=== Provided entries ===

(** * Delaware MMP bids scraper: a shallow embedding of
      [scrape_delaware_bids.js] and the properties of its crawl-and-enrich
      pipeline.

    Strings are byte strings ([string]); the whitespace class [\s] and
    [toLowerCase] are modelled on the ASCII range.  A JavaScript [Set] of
    strings is a [gset string]; arrays are lists; the browser page is an
    explicit state threaded through a small state-and-exception monad. *)

From Stdlib Require Import ZArith Ascii String.
From stdpp Require Import base decidable option list gmap strings pretty.

Set Warnings "-abstract-large-number".
Local Open Scope Z_scope.
#[local] Arguments String.append : simpl nomatch.

(** ** Part I: definitions *)

(** *** JavaScript string primitives *)

(** Truthiness of a string value: only the empty string is falsy. *)
Definition truthy (s : string) : bool :=
  match s with EmptyString => false | String _ _ => true end.

(** [a || b] on strings. *)
Definition or_else (a b : string) : string := if truthy a then a else b.

(** The ASCII part of the regular-expression class [\s]
    (tab, line feed, vertical tab, form feed, carriage return, space). *)
Definition is_ws (c : ascii) : bool :=
  let n := nat_of_ascii c in
  ((9 <=? n)%nat && (n <=? 13)%nat) || (n =? 32)%nat.

(** [s.replace(/\s+/g, " ")]: [in_run] records that the previous character
    belonged to a whitespace run that has already been replaced. *)
Fixpoint collapse_ws (in_run : bool) (s : string) : string :=
  match s with
  | EmptyString => EmptyString
  | String c rest =>
      if is_ws c
      then (if in_run then collapse_ws true rest
            else String " "%char (collapse_ws true rest))
      else String c (collapse_ws false rest)
  end.

Fixpoint trim_start (s : string) : string :=
  match s with
  | EmptyString => EmptyString
  | String c rest => if is_ws c then trim_start rest else s
  end.

Fixpoint trim_end (s : string) : string :=
  match s with
  | EmptyString => EmptyString
  | String c rest =>
      match trim_end rest with
      | EmptyString => if is_ws c then EmptyString else String c EmptyString
      | r => String c r
      end
  end.

(** [s.trim()]. *)
Definition trim (s : string) : string := trim_end (trim_start s).

(** [normalize(s)] (and the in-page [norm]):
    [(s || "").replace(/\s+/g, " ").trim()]. *)
Definition normalize (s : string) : string :=
  trim (collapse_ws false (or_else s "")).

Definition lower_char (c : ascii) : ascii :=
  let n := nat_of_ascii c in
  if ((65 <=? n)%nat && (n <=? 90)%nat)%bool then ascii_of_nat (n + 32) else c.

(** [s.toLowerCase()]. *)
Fixpoint toLowerCase (s : string) : string :=
  match s with
  | EmptyString => EmptyString
  | String c rest => String (lower_char c) (toLowerCase rest)
  end.

(** The in-page [lower]: [norm(s).toLowerCase()]. *)
Definition lower (s : string) : string := toLowerCase (normalize s).

Fixpoint starts_with (a h : string) : bool :=
  match a, h with
  | EmptyString, _ => true
  | String x a', String y h' => if Ascii.eqb x y then starts_with a' h' else false
  | String _ _, EmptyString => false
  end.

(** [h.includes(a)]: [a] occurs in [h] as a contiguous substring. *)
Fixpoint includes (h a : string) : bool :=
  starts_with a h ||
  match h with
  | EmptyString => false
  | String _ h' => includes h' a
  end.

(** *** Generic array helpers *)

(** [arr.findIndex(p)], with the [-1] sentinel. *)
Fixpoint findIndex_from {A} (p : A → bool) (i : Z) (arr : list A) : Z :=
  match arr with
  | [] => -1
  | x :: rest => if p x then i else findIndex_from p (i + 1) rest
  end.

Definition findIndex {A} (p : A → bool) (arr : list A) : Z :=
  findIndex_from p 0 arr.

(** [uniqBy(arr, keyFn)]: the loop state is the [seen] set and the [out]
    array; an element whose key is falsy or already seen is skipped. *)
Fixpoint uniqBy_loop {A} (keyFn : A → string) (arr : list A)
    (seen : gset string) (out : list A) : list A :=
  match arr with
  | [] => out
  | x :: rest =>
      let k := keyFn x in
      if negb (truthy k) || bool_decide (k ∈ seen)
      then uniqBy_loop keyFn rest seen out
      else uniqBy_loop keyFn rest ({[k]} ∪ seen) (out ++ [x])
  end.

Definition uniqBy {A} (arr : list A) (keyFn : A → string) : list A :=
  uniqBy_loop keyFn arr ∅ [].

(** *** Records *)

(** One entry of a record's [files] array. *)
Record FileEntry := { title : string; Url : string }.

(** The object built by [scrapePageRows]; [_detail_error] is a key that is
    absent until an enrichment failure adds it. *)
Record Row := {
  id : string;
  contract_number : string;
  contract_title : string;
  open_date : string;
  deadline_date : string;
  agency_code : string;
  unspc : string;
  contact_email : string;
  files : list FileEntry;
  bookmarkable_link_url : string;
  agency_full : string;
  _detail_error : option string;
}.

(** *** The rendered document *)

(** A [tr.jqgrow] element: its [id] attribute ([None] when the attribute is
    missing), its own [innerText], and the [innerText] of its [td] cells. *)
Record Tr := {
  tr_id : option string;
  tr_innerText : string;
  tr_tds : list string;
}.

(** What the scraper reads of the live document: the header cells'
    [innerText], the grid rows, the class list of [td#next_jqg1] ([None] when
    the element is absent) and the [value] of the pager input ([None] when
    there is no such input). *)
Record Dom := {
  dom_ths : list string;
  dom_rows : list Tr;
  dom_next : option (list string);
  dom_pg_input : option string;
}.

(** *** Field resolver and row extractor ([scrapePageRows]) *)

Definition ths_of (d : Dom) : list string := map lower (dom_ths d).

(** [findCol(aliases)] over the lower-cased header texts [ths]. *)
Definition findCol (ths : list string) (aliases : list string) : Z :=
  findIndex (fun h => existsb (fun a => includes h a) aliases) ths.

Record ColIdx := {
  col_contract_number : Z;
  col_contract_title : Z;
  col_open_date : Z;
  col_deadline_date : Z;
  col_agency_code : Z;
  col_unspc : Z;
}.

Definition colIdx (ths : list string) : ColIdx := {|
  col_contract_number :=
    findCol ths ["contract"; "solicitation"; "bid"; "#"; "number"];
  col_contract_title := findCol ths ["title"; "description"];
  col_open_date := findCol ths ["open"; "posted"; "issue"; "start"];
  col_deadline_date := findCol ths ["deadline"; "close"; "closing"; "due"];
  col_agency_code := findCol ths ["agency"; "dept"; "department"];
  col_unspc := findCol ths ["unspsc"; "unspc"; "commodity"; "category"];
|}.

(** [get(k)] for a resolved index [c]:
    [c >= 0 ? tds[c] || "" : ""]; reading past the end of [tds] gives
    [undefined], which [||] turns into the empty string. *)
Definition get (tds : list string) (c : Z) : string :=
  if 0 <=? c
  then match tds !! Z.to_nat c with
       | Some s => or_else s ""
       | None => ""
       end
  else "".

Definition detail_template : string := "/Bids/GetBidDetail?id=".

(** The object literal returned for one [tr]. *)
Definition extract_row (ci : ColIdx) (tr : Tr) : Row :=
  let tds := map normalize (tr_tds tr) in
  let rid := or_else (default "" (tr_id tr)) "" in
  {| id := rid;
     contract_number := get tds (col_contract_number ci);
     contract_title := get tds (col_contract_title ci);
     open_date := get tds (col_open_date ci);
     deadline_date := get tds (col_deadline_date ci);
     agency_code := get tds (col_agency_code ci);
     unspc := get tds (col_unspc ci);
     contact_email := "";
     files := [];
     bookmarkable_link_url :=
       if truthy rid then detail_template +:+ rid else "";
     agency_full := "";
     _detail_error := None |}.

Definition keep_row (r : Row) : bool :=
  truthy (contract_number r) || truthy (contract_title r).

Definition scrapePageRows (d : Dom) : list Row :=
  filter (fun r => keep_row r = true)
         (map (extract_row (colIdx (ths_of d))) (dom_rows d)).

(** *** [JSON.stringify] on the values that reach it *)

Definition dquote : ascii := ascii_of_nat 34.
Definition backslash : ascii := ascii_of_nat 92.

Definition hex_digit (n : nat) : ascii :=
  if (n <? 10)%nat then ascii_of_nat (48 + n) else ascii_of_nat (87 + n).

(** The escape of one character inside a JSON string literal. *)
Definition json_escape (c : ascii) : string :=
  let n := nat_of_ascii c in
  if (n =? 34)%nat then String backslash (String dquote "")
  else if (n =? 92)%nat then String backslash (String backslash "")
  else if (n =? 8)%nat then String backslash "b"
  else if (n =? 9)%nat then String backslash "t"
  else if (n =? 10)%nat then String backslash "n"
  else if (n =? 12)%nat then String backslash "f"
  else if (n =? 13)%nat then String backslash "r"
  else if (n <? 32)%nat
       then String backslash
              ("u00" +:+ String (hex_digit (n / 16))
                           (String (hex_digit (n mod 16)) ""))
  else String c "".

Fixpoint json_escape_all (s : string) : string :=
  match s with
  | EmptyString => EmptyString
  | String c rest => json_escape c +:+ json_escape_all rest
  end.

Definition json_string (s : string) : string :=
  String dquote (json_escape_all s +:+ String dquote "").

Definition json_member (key value : string) : string :=
  json_string key +:+ ":" +:+ value.

Fixpoint json_join (items : list string) : string :=
  match items with
  | [] => ""
  | [x] => x
  | x :: rest => x +:+ "," +:+ json_join rest
  end.

Definition json_object (members : list string) : string :=
  "{" +:+ json_join members +:+ "}".

Definition json_array (items : list string) : string :=
  "[" +:+ json_join items +:+ "]".

Definition json_of_file (f : FileEntry) : string :=
  json_object [json_member "title" (json_string (title f));
               json_member "Url" (json_string (Url f))].

(** [JSON.stringify(r)]: the keys in insertion order; the [_detail_error]
    key appears only when it is present on the object. *)
Definition JSON_stringify (r : Row) : string :=
  json_object
    ([json_member "id" (json_string (id r));
      json_member "contract_number" (json_string (contract_number r));
      json_member "contract_title" (json_string (contract_title r));
      json_member "open_date" (json_string (open_date r));
      json_member "deadline_date" (json_string (deadline_date r));
      json_member "agency_code" (json_string (agency_code r));
      json_member "unspc" (json_string (unspc r));
      json_member "contact_email" (json_string (contact_email r));
      json_member "files" (json_array (map json_of_file (files r)));
      json_member "bookmarkable_link_url"
                  (json_string (bookmarkable_link_url r));
      json_member "agency_full" (json_string (agency_full r))]
     ++ match _detail_error r with
        | Some e => [json_member "_detail_error" (json_string e)]
        | None => []
        end).

(** *** Identity keys and the per-page bookkeeping of [run] *)

(** The key of the per-page loop:
    [r.bookmarkable_link_url || r.contract_number || JSON.stringify(r)]. *)
Definition page_key (r : Row) : string :=
  or_else (bookmarkable_link_url r)
          (or_else (contract_number r) (JSON_stringify r)).

(** The key function handed to the final [uniqBy]:
    [r.bookmarkable_link_url || r.contract_number]. *)
Definition final_key (r : Row) : string :=
  or_else (bookmarkable_link_url r) (contract_number r).

(** The spread that re-normalizes the string fields of a scraped row. *)
Definition normalize_row (r : Row) : Row :=
  {| id := id r;
     contract_number := normalize (contract_number r);
     contract_title := normalize (contract_title r);
     open_date := normalize (open_date r);
     deadline_date := normalize (deadline_date r);
     agency_code := normalize (agency_code r);
     unspc := normalize (unspc r);
     contact_email := contact_email r;
     files := files r;
     bookmarkable_link_url := normalize (bookmarkable_link_url r);
     agency_full := agency_full r;
     _detail_error := _detail_error r |}.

===

*Task description*
In the entries above, count the lines that contain the string "dquote" and reply with the number only.

*Solution*
3